> [Exercise data]:
..............................

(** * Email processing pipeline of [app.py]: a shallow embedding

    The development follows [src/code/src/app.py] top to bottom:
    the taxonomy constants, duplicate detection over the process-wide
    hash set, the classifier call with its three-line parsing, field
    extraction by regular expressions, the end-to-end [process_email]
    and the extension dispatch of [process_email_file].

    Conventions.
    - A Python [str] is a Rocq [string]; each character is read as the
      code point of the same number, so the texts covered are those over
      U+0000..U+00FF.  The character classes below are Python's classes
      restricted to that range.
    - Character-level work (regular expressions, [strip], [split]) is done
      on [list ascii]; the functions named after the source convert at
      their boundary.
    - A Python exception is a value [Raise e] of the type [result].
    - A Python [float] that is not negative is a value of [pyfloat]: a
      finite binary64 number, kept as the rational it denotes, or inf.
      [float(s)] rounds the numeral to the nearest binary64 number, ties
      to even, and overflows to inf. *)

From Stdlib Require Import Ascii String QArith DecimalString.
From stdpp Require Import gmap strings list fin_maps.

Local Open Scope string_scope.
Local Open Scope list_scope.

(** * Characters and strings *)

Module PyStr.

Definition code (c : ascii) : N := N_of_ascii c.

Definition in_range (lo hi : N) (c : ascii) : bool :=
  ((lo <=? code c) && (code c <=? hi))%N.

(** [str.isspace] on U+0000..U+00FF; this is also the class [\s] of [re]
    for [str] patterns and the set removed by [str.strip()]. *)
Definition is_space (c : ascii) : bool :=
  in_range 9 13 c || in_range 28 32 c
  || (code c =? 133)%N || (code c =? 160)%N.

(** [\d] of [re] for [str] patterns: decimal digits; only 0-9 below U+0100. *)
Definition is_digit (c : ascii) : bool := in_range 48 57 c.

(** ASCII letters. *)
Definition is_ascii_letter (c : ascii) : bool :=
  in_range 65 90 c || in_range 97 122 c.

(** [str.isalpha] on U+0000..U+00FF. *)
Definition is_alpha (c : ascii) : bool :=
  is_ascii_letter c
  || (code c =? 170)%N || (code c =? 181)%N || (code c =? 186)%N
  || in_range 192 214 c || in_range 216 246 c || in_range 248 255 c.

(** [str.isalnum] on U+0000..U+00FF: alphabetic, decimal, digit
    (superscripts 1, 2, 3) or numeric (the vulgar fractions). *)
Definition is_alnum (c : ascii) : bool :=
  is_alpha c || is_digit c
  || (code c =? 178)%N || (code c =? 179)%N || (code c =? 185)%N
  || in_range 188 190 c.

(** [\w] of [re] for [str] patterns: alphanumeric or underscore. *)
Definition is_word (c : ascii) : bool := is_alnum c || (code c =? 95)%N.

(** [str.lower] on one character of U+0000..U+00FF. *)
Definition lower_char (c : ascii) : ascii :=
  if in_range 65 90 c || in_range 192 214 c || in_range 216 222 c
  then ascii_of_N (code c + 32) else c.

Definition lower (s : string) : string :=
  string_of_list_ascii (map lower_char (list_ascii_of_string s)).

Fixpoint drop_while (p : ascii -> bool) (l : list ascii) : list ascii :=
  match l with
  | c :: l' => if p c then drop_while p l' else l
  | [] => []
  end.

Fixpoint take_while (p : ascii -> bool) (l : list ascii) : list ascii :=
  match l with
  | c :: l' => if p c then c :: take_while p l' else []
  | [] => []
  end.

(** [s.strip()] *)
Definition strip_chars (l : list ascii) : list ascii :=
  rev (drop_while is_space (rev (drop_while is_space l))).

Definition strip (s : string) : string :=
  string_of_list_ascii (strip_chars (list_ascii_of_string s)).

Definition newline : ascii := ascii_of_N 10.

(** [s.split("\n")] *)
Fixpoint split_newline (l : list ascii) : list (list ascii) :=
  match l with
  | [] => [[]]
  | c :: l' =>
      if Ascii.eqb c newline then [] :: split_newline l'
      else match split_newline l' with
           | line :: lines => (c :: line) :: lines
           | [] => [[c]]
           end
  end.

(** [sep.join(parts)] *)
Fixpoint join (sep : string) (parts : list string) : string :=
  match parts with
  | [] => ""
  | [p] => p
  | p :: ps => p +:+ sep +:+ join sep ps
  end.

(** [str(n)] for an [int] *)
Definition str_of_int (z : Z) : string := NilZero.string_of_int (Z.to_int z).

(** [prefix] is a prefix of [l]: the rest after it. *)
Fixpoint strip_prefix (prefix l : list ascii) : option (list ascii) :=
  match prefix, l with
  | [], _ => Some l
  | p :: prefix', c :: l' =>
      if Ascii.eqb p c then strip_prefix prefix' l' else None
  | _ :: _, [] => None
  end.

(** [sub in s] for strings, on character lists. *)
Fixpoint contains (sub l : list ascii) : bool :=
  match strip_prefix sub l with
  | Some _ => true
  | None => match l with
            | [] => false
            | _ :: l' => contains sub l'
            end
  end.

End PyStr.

..............................

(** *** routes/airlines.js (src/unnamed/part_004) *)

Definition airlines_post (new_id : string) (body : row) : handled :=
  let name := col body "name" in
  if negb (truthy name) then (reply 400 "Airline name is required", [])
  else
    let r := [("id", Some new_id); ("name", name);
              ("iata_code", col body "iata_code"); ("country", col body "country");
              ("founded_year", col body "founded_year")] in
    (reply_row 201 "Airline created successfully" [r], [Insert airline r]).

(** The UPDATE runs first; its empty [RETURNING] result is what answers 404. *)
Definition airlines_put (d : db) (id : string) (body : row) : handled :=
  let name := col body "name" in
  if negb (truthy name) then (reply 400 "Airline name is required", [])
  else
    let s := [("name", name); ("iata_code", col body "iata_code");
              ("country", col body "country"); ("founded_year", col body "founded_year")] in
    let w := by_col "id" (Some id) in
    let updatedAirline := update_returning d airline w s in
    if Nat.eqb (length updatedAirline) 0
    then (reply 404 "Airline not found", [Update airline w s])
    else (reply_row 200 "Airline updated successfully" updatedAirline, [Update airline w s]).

..............................

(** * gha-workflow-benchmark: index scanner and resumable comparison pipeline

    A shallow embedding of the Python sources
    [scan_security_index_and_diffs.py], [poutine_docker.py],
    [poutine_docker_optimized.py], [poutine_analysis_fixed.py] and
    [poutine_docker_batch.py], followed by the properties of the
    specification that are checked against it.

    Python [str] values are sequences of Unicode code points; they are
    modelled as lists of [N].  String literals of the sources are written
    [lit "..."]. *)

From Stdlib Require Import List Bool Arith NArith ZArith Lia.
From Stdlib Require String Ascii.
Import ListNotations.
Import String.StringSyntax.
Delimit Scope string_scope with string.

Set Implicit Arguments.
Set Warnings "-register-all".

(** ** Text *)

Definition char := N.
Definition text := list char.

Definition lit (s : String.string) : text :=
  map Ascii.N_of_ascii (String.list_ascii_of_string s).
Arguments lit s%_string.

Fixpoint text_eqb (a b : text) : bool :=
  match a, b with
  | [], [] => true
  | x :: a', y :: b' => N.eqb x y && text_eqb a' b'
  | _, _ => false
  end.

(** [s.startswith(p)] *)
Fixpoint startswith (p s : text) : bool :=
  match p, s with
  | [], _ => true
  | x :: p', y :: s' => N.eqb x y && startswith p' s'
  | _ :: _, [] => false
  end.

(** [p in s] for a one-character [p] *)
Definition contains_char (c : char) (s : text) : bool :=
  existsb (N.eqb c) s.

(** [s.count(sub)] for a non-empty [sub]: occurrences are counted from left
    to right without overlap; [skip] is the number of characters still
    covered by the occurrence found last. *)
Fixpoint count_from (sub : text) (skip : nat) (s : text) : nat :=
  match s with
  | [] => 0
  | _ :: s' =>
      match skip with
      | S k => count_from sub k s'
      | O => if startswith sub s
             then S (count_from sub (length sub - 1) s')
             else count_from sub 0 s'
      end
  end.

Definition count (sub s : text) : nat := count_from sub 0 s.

..............................

All lines above from the one containing "(** * Email" to the one containing "((lo <=? code c) && (code c <=? hi))%N." must be repeated exactly, both lines included, and no others.

> [Response to the task]:
(** * Email processing pipeline of [app.py]: a shallow embedding

    The development follows [src/code/src/app.py] top to bottom:
    the taxonomy constants, duplicate detection over the process-wide
    hash set, the classifier call with its three-line parsing, field
    extraction by regular expressions, the end-to-end [process_email]
    and the extension dispatch of [process_email_file].

    Conventions.
    - A Python [str] is a Rocq [string]; each character is read as the
      code point of the same number, so the texts covered are those over
      U+0000..U+00FF.  The character classes below are Python's classes
      restricted to that range.
    - Character-level work (regular expressions, [strip], [split]) is done
      on [list ascii]; the functions named after the source convert at
      their boundary.
    - A Python exception is a value [Raise e] of the type [result].
    - A Python [float] that is not negative is a value of [pyfloat]: a
      finite binary64 number, kept as the rational it denotes, or inf.
      [float(s)] rounds the numeral to the nearest binary64 number, ties
      to even, and overflows to inf. *)

From Stdlib Require Import Ascii String QArith DecimalString.
From stdpp Require Import gmap strings list fin_maps.

Local Open Scope string_scope.
Local Open Scope list_scope.

(** * Characters and strings *)

Module PyStr.

Definition code (c : ascii) : N := N_of_ascii c.

Definition in_range (lo hi : N) (c : ascii) : bool :=
  ((lo <=? code c) && (code c <=? hi))%N.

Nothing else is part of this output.